**GOAL OF THE EXERCISE:** Copy out exactly the lines below that run from the one holding "rewrite elem_of_cons. naive_solver." to the one holding "(py_repr <$> l)", keeping both of those lines and no others.

Stored items:

(* ===== verification/Json.v ===== *)
(** * JSON values as Python sees them

    The values a JSONB column can hold, with the tests and conversions the
    backend applies to them: [isinstance], truthiness, [==] with an integer,
    [str], [repr], [int] and dictionary access.  A dictionary keeps its insertion
    order.  A float is represented by what the code can observe of it. *)

From S2P Require Import Prelude PyText.
From Stdlib Require Import Ascii String.
Import (notations) Ascii String.
#[local] Open Scope Z_scope.

(** A float: its [repr], its truncation ([None] for infinities and NaN) and
    whether it is integral. *)
Record pyfloat := { f_repr : string; f_trunc : option Z; f_integral : bool }.

Inductive json :=
  | JNull
  | JBool (b : bool)
  | JInt (z : Z)
  | JFloat (f : pyfloat)
  | JStr (s : string)
  | JList (l : list json)
  | JDict (d : list (string * json)).

Abbreviation pydict := (list (string * json)).

(** ** Tests *)

Definition is_dict (v : json) : bool := match v with JDict _ => true | _ => false end.
Definition is_list (v : json) : bool := match v with JList _ => true | _ => false end.
Definition is_str (v : json) : bool := match v with JStr _ => true | _ => false end.
Definition is_null (v : json) : bool := match v with JNull => true | _ => false end.

Definition py_truthy (v : json) : bool :=
  match v with
  | JNull => false
  | JBool b => b
  | JInt z => negb (z =? 0)
  | JFloat f => negb (f.(f_integral) && bool_decide (f.(f_trunc) = Some 0))
  | JStr s => bool_decide (s <> "")
  | JList l => match l with [] => false | _ => true end
  | JDict d => match d with [] => false | _ => true end
  end.

(** [v == n]: [True == 1] and [1.0 == 1] hold in Python. *)
Definition py_eq_int (v : json) (n : Z) : bool :=
  match v with
  | JBool b => (if b then 1 else 0) =? n
  | JInt z => z =? n
  | JFloat f => f.(f_integral) && bool_decide (f.(f_trunc) = Some n)
  | _ => false
  end.

(** ** Dictionaries

    A [dict]: the bindings in insertion order. *)

Fixpoint dict_get {K} `{!EqDecision K} {A} (k : K) (d : list (K * A)) : option A :=
  match d with
  | [] => None
  | (k', v) :: d' => if decide (k' = k) then Some v else dict_get k d'
  end.

(** [d[k] = v]: replaced in place, or appended. *)
Fixpoint dict_set {K} `{!EqDecision K} {A} (k : K) (v : A) (d : list (K * A)) : list (K * A) :=
  match d with
  | [] => [(k, v)]
  | (k', v') :: d' => if decide (k' = k) then (k, v) :: d' else (k', v') :: dict_set k v d'
  end.

(** [d.get(k, default)] and [k in d]. *)
Definition dict_get_or {K} `{!EqDecision K} {A} (k : K) (dflt : A) (d : list (K * A)) : A := default dflt (dict_get k d).
Definition dict_has {K} `{!EqDecision K} {A} (k : K) (d : list (K * A)) : bool := bool_decide (is_Some (dict_get k d)).

Lemma dict_get_elem {K} `{!EqDecision K} {A} (k : K) (v : A) (d : list (K * A)) :
  dict_get k d = Some v -> (k, v) ∈ d.
Proof.
  induction d as [|[k' v'] d IH]; intros H; [done|]. cbn in H.
  case_decide; simplify_eq; [left|right; by apply IH].
Qed.

Lemma dict_get_set_eq {K} `{!EqDecision K} {A} (k : K) (v : A) d : dict_get k (dict_set k v d) = Some v.
Proof.
  induction d as [|[k' v'] d IH]; cbn; [by rewrite decide_True|].
  case_decide; cbn; [by rewrite decide_True|]. by rewrite decide_False.
Qed.

Lemma dict_get_set_ne {K} `{!EqDecision K} {A} (k k' : K) (v : A) d : k' <> k -> dict_get k' (dict_set k v d) = dict_get k' d.
Proof.
  intros Hk. induction d as [|[k1 v1] d IH]; cbn; [by rewrite decide_False|].
  case_decide as E; cbn; [subst; by rewrite !decide_False|]. by rewrite IH.
Qed.

Lemma dict_set_id {K} `{!EqDecision K} {A} (k : K) (v : A) d : dict_get k d = Some v -> dict_set k v d = d.
Proof.
  induction d as [|[k' v'] d IH]; cbn; [done|].
  case_decide; [intros [= ->]; by subst|]. intros Hd. by rewrite IH.
Qed.

Lemma dict_set_set {K} `{!EqDecision K} {A} (k : K) (v : A) d : dict_set k v (dict_set k v d) = dict_set k v d.
Proof. apply dict_set_id, dict_get_set_eq. Qed.

Lemma dict_set_nonempty {K} `{!EqDecision K} {A} (k : K) (v : A) d : dict_set k v d <> [].
Proof. destruct d as [|[k' v'] d]; cbn; [done|]. by case_decide. Qed.

Lemma dict_set_nodup_keys {K} `{!EqDecision K} {A} (k : K) (v : A) (d : list (K * A)) :
  NoDup d.*1 -> NoDup (dict_set k v d).*1 /\ forall k', k' ∈ (dict_set k v d).*1 <-> k' = k \/ k' ∈ d.*1.
Proof.
  induction d as [|[k1 v1] d IH]; intros Hn; cbn [dict_set].
  - split; [apply NoDup_singleton|]. intros k'. cbn. by rewrite elem_of_cons.
  - cbn in Hn. apply NoDup_cons in Hn as [H1 Hn]. case_decide as E.
    + subst k1. cbn. split; [by apply NoDup_cons|]. intros k'. rewrite elem_of_cons. naive_solver.
    + destruct (IH Hn) as [H2 H3]. cbn. split; [apply NoDup_cons; split; [rewrite H3; naive_solver|done]|].
      intros k'. rewrite !elem_of_cons, H3. naive_solver.
Qed.

(** ** [repr] and [str] *)

(** The escape of one character inside quotes [q]; characters from 0x80 up are
    printed as they are. *)
Definition repr_char (q : ascii) (a : ascii) : string :=
  let n := Z.of_N (N_of_ascii a) in
  if decide (a = q) then String "\" (String a "")
  else if decide (a = "\"%char) then "\\"
  else if decide (n = 10) then "\n" else if decide (n = 13) then "\r"
  else if decide (n = 9) then "\t"
  else if decide (n < 32 \/ n = 127) then "\x" +:+ hex_pad 2 n
  else String a "".

Fixpoint repr_body (q : ascii) (s : string) : string :=
  match s with "" => "" | String a s' => repr_char q a +:+ repr_body q s' end.

Definition dquote : ascii := ascii_of_N 34.

Definition repr_str (s : string) : string :=
  let q := if has_char "'" s && negb (has_char dquote s) then dquote else "'"%char in
  String q (repr_body q s +:+ String q "").

Fixpoint py_repr (v : json) : string :=
  match v with
  | JNull => "None"
  | JBool b => str_bool b
  | JInt z => str_int z
  | JFloat f => f.(f_repr)
  | JStr s => repr_str s
  | JList l => "[" +:+ PyText.join ", " (py_repr <$> l) +:+ "]"
  | JDict d => "{" +:+ PyText.join ", " ((fun kv => repr_str kv.1 +:+ ": " +:+ py_repr kv.2) <$> d) +:+ "}"
  end.

Definition py_str (v : json) : string := match v with JStr s => s | _ => py_repr v end.

Example py_repr_ex :
  py_repr (JDict [("a", JList [JInt 1; JStr "it's"; JNull]); ("b", JBool true)])
    = "{'a': [1, " +:+ String dquote "it's" +:+ String dquote ", None], 'b': True}".
Proof. by vm_compute. Qed.

(** ** [int] *)

(** Decimal digits with single underscores between them; [last] is true after an
    underscore, where a digit must follow. *)
Fixpoint digits_value (acc : Z) (last : bool) (s : string) : option Z :=
  match s with
  | "" => if last then None else Some acc
  | String a s' =>
      if is_digit a then digits_value (10 * acc + (Z.of_N (N_of_ascii a) - 48)) false s'
      else if bool_decide (a = "_"%char) && negb last then digits_value acc true s'
      else None
  end.

Definition unsigned_value (s : string) : option Z :=
  match s with
  | String a s' => if is_digit a then digits_value (Z.of_N (N_of_ascii a) - 48) false s' else None
  | "" => None
  end.

(** [int(s)] of text, [None] where it raises [ValueError]. *)
Definition py_int_str (s : string) : option Z :=
  match strip s with
  | String "+" s' => unsigned_value s'
  | String "-" s' => Z.opp <$> unsigned_value s'
  | s' => unsigned_value s'
  end.

(** [int(v)], [None] where it raises. *)
Definition py_int (v : json) : option Z :=
  match v with
  | JBool b => Some (if b then 1 else 0)
  | JInt z => Some z
  | JFloat f => f.(f_trunc)
  | JStr s => py_int_str s
  | JNull | JList _ | JDict _ => None
  end.

Example py_int_ex :
  py_int_str " -1_000 " = Some (-1000) /\ py_int_str "0x10" = None /\ py_int_str "1__0" = None
  /\ py_int_str "" = None.
Proof. by vm_compute. Qed.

**RESULT:**
    + subst k1. cbn. split; [by apply NoDup_cons|]. intros k'. rewrite elem_of_cons. naive_solver.
    + destruct (IH Hn) as [H2 H3]. cbn. split; [apply NoDup_cons; split; [rewrite H3; naive_solver|done]|].
      intros k'. rewrite !elem_of_cons, H3. naive_solver.
Qed.

(** ** [repr] and [str] *)

(** The escape of one character inside quotes [q]; characters from 0x80 up are
    printed as they are. *)
Definition repr_char (q : ascii) (a : ascii) : string :=
  let n := Z.of_N (N_of_ascii a) in
  if decide (a = q) then String "\" (String a "")
  else if decide (a = "\"%char) then "\\"
  else if decide (n = 10) then "\n" else if decide (n = 13) then "\r"
  else if decide (n = 9) then "\t"
  else if decide (n < 32 \/ n = 127) then "\x" +:+ hex_pad 2 n
  else String a "".

Fixpoint repr_body (q : ascii) (s : string) : string :=
  match s with "" => "" | String a s' => repr_char q a +:+ repr_body q s' end.

Definition dquote : ascii := ascii_of_N 34.

Definition repr_str (s : string) : string :=
  let q := if has_char "'" s && negb (has_char dquote s) then dquote else "'"%char in
  String q (repr_body q s +:+ String q "").

Fixpoint py_repr (v : json) : string :=
  match v with
  | JNull => "None"
  | JBool b => str_bool b
  | JInt z => str_int z
  | JFloat f => f.(f_repr)
  | JStr s => repr_str s
  | JList l => "[" +:+ PyText.join ", " (py_repr <$> l) +:+ "]"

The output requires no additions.